→ What to do:
Extract the full listing below without altering a single character.

→ Entries provided:

=== Begin Enclosure ===

(* ===== verification/LinuxElev.v ===== *)
(** * Linux 0.12: the queues of requests

    The order in which [add_request] of [LinuxBlk] keeps the queue of a
    device, and the system of tasks that make requests and devices that finish
    them, with every place where a task can sleep. *)

From S2P Require Import Prelude LinuxBuf LinuxBlk.

(** ** The order of requests *)

Definition key (r : request) : Z * Z * Z := (rq_cmd r, rq_dev r, rq_sector r).
Definition before_rq (a b : request) : Prop := IN_ORDER a b = true.

Lemma in_order_spec a b : IN_ORDER a b = true <->
  rq_cmd a < rq_cmd b \/ rq_cmd a = rq_cmd b /\ (rq_dev a < rq_dev b \/ rq_dev a = rq_dev b /\ rq_sector a < rq_sector b).
Proof. unfold IN_ORDER. by rewrite !orb_true_iff, !andb_true_iff, !orb_true_iff, !andb_true_iff, !Z.ltb_lt, !Z.eqb_eq. Qed.
Lemma in_order_trans a b c : before_rq a b -> before_rq b c -> before_rq a c.
Proof. unfold before_rq. rewrite !in_order_spec. lia. Qed.
Lemma in_order_total a b : key a <> key b -> IN_ORDER a b = false -> before_rq b a.
Proof.
  unfold before_rq. intros Hk Hn. rewrite in_order_spec. apply not_true_iff_false in Hn. rewrite in_order_spec in Hn. unfold key in Hk.
  destruct (Z.eq_dec (rq_cmd a) (rq_cmd b)) as [E1|], (Z.eq_dec (rq_dev a) (rq_dev b)) as [E2|], (Z.eq_dec (rq_sector a) (rq_sector b)) as [E3|]; try lia.
  destruct Hk. by rewrite E1, E2, E3.
Qed.
Lemma in_order_asym a b : before_rq a b -> IN_ORDER b a = false.
Proof. unfold before_rq. rewrite in_order_spec. intros H. apply not_true_iff_false. rewrite in_order_spec. lia. Qed.

(** Does [add_request] stop between [t] and [n]? *)
Definition stop (q t n : request) : bool :=
  match rq_bh q with
  | None => match rq_bh n with Some _ => true | None => false end
  | Some _ => (IN_ORDER t q || negb (IN_ORDER t n)) && IN_ORDER q n
  end.
(** The queue with [q] put behind [t] or later. *)
Fixpoint put_in (q t : request) (rest : list request) : list request :=
  match rest with
  | [] => [t; q]
  | n :: rest' => if stop q t n then t :: q :: rest else t :: put_in q n rest'
  end.

(** Ascending, and one ascent after another. *)
Fixpoint asc (t : request) (l : list request) : Prop := match l with [] => True | n :: l' => before_rq t n /\ asc n l' end.
Definition asc_list (l : list request) : Prop := match l with [] => True | t :: l' => asc t l' end.
Definition sweeps (l : list request) : Prop := match l with [] => True | h :: r => exists c d, r = c ++ d /\ asc h c /\ asc_list d end.

Section Insert.
Context (q : request) (Hq : is_Some (rq_bh q)).
Definition new (l : list request) : Prop := Forall (fun r => key q <> key r) l.
#[local] Ltac news := unfold new in *; cbn [app] in *; rewrite ?Forall_cons, ?Forall_app in *; tauto.

Lemma stop_bh t n : stop q t n = (IN_ORDER t q || negb (IN_ORDER t n)) && IN_ORDER q n.
Proof. unfold stop. by destruct Hq as [b ->]. Qed.
Lemma put_head t l : exists r, put_in q t l = t :: r.
Proof. destruct l as [|n l]; cbn; [by exists [q]|]. destruct (stop q t n); by eexists. Qed.

(** Into one ascent, ahead of [t] or behind. *)
Lemma put_above l : forall t, new (t :: l) -> asc t l -> before_rq t q -> exists r, put_in q t l = t :: r /\ asc t r.
Proof.
  induction l as [|n l IH]; intros t Hn Ha Ht; cbn [put_in]; [exists [q]; by cbn|]. destruct Ha as [H1 H2]. rewrite stop_bh, Ht. cbn [orb andb]. destruct (IN_ORDER q n) eqn:E.
  - exists (q :: n :: l). by cbn.
  - destruct (IH n) as (r & -> & Hr); [news|done|apply in_order_total; [news|done]|]. exists (n :: r). by cbn.
Qed.
Lemma put_below l : forall t, new (t :: l) -> asc t l -> before_rq q t -> put_in q t l = t :: l ++ [q].
Proof.
  induction l as [|n l IH]; intros t Hn Ha Ht; cbn [put_in]; [done|]. destruct Ha as [H1 H2]. rewrite stop_bh, H1, (in_order_asym _ _ Ht). cbn [orb andb negb].
  rewrite (IH n); [done|news|done|]. by eapply in_order_trans.
Qed.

=== End Enclosure ===

→ Task output:
(* ===== verification/LinuxElev.v ===== *)
(** * Linux 0.12: the queues of requests

    The order in which [add_request] of [LinuxBlk] keeps the queue of a
    device, and the system of tasks that make requests and devices that finish
    them, with every place where a task can sleep. *)

From S2P Require Import Prelude LinuxBuf LinuxBlk.

(** ** The order of requests *)

Definition key (r : request) : Z * Z * Z := (rq_cmd r, rq_dev r, rq_sector r).
Definition before_rq (a b : request) : Prop := IN_ORDER a b = true.

Lemma in_order_spec a b : IN_ORDER a b = true <->
  rq_cmd a < rq_cmd b \/ rq_cmd a = rq_cmd b /\ (rq_dev a < rq_dev b \/ rq_dev a = rq_dev b /\ rq_sector a < rq_sector b).
Proof. unfold IN_ORDER. by rewrite !orb_true_iff, !andb_true_iff, !orb_true_iff, !andb_true_iff, !Z.ltb_lt, !Z.eqb_eq. Qed.
Lemma in_order_trans a b c : before_rq a b -> before_rq b c -> before_rq a c.
Proof. unfold before_rq. rewrite !in_order_spec. lia. Qed.
Lemma in_order_total a b : key a <> key b -> IN_ORDER a b = false -> before_rq b a.
Proof.
  unfold before_rq. intros Hk Hn. rewrite in_order_spec. apply not_true_iff_false in Hn. rewrite in_order_spec in Hn. unfold key in Hk.
  destruct (Z.eq_dec (rq_cmd a) (rq_cmd b)) as [E1|], (Z.eq_dec (rq_dev a) (rq_dev b)) as [E2|], (Z.eq_dec (rq_sector a) (rq_sector b)) as [E3|]; try lia.
  destruct Hk. by rewrite E1, E2, E3.
Qed.
Lemma in_order_asym a b : before_rq a b -> IN_ORDER b a = false.
Proof. unfold before_rq. rewrite in_order_spec. intros H. apply not_true_iff_false. rewrite in_order_spec. lia. Qed.

(** Does [add_request] stop between [t] and [n]? *)
Definition stop (q t n : request) : bool :=
  match rq_bh q with
  | None => match rq_bh n with Some _ => true | None => false end
  | Some _ => (IN_ORDER t q || negb (IN_ORDER t n)) && IN_ORDER q n
  end.
(** The queue with [q] put behind [t] or later. *)
Fixpoint put_in (q t : request) (rest : list request) : list request :=
  match rest with
  | [] => [t; q]
  | n :: rest' => if stop q t n then t :: q :: rest else t :: put_in q n rest'
  end.

(** Ascending, and one ascent after another. *)
Fixpoint asc (t : request) (l : list request) : Prop := match l with [] => True | n :: l' => before_rq t n /\ asc n l' end.
Definition asc_list (l : list request) : Prop := match l with [] => True | t :: l' => asc t l' end.
Definition sweeps (l : list request) : Prop := match l with [] => True | h :: r => exists c d, r = c ++ d /\ asc h c /\ asc_list d end.

Section Insert.
Context (q : request) (Hq : is_Some (rq_bh q)).
Definition new (l : list request) : Prop := Forall (fun r => key q <> key r) l.
#[local] Ltac news := unfold new in *; cbn [app] in *; rewrite ?Forall_cons, ?Forall_app in *; tauto.

Lemma stop_bh t n : stop q t n = (IN_ORDER t q || negb (IN_ORDER t n)) && IN_ORDER q n.
Proof. unfold stop. by destruct Hq as [b ->]. Qed.
Lemma put_head t l : exists r, put_in q t l = t :: r.
Proof. destruct l as [|n l]; cbn; [by exists [q]|]. destruct (stop q t n); by eexists. Qed.

(** Into one ascent, ahead of [t] or behind. *)
Lemma put_above l : forall t, new (t :: l) -> asc t l -> before_rq t q -> exists r, put_in q t l = t :: r /\ asc t r.
Proof.
  induction l as [|n l IH]; intros t Hn Ha Ht; cbn [put_in]; [exists [q]; by cbn|]. destruct Ha as [H1 H2]. rewrite stop_bh, Ht. cbn [orb andb]. destruct (IN_ORDER q n) eqn:E.
  - exists (q :: n :: l). by cbn.
  - destruct (IH n) as (r & -> & Hr); [news|done|apply in_order_total; [news|done]|]. exists (n :: r). by cbn.
Qed.
Lemma put_below l : forall t, new (t :: l) -> asc t l -> before_rq q t -> put_in q t l = t :: l ++ [q].
Proof.
  induction l as [|n l IH]; intros t Hn Ha Ht; cbn [put_in]; [done|]. destruct Ha as [H1 H2]. rewrite stop_bh, H1, (in_order_asym _ _ Ht). cbn [orb andb negb].
  rewrite (IH n); [done|news|done|]. by eapply in_order_trans.
Qed.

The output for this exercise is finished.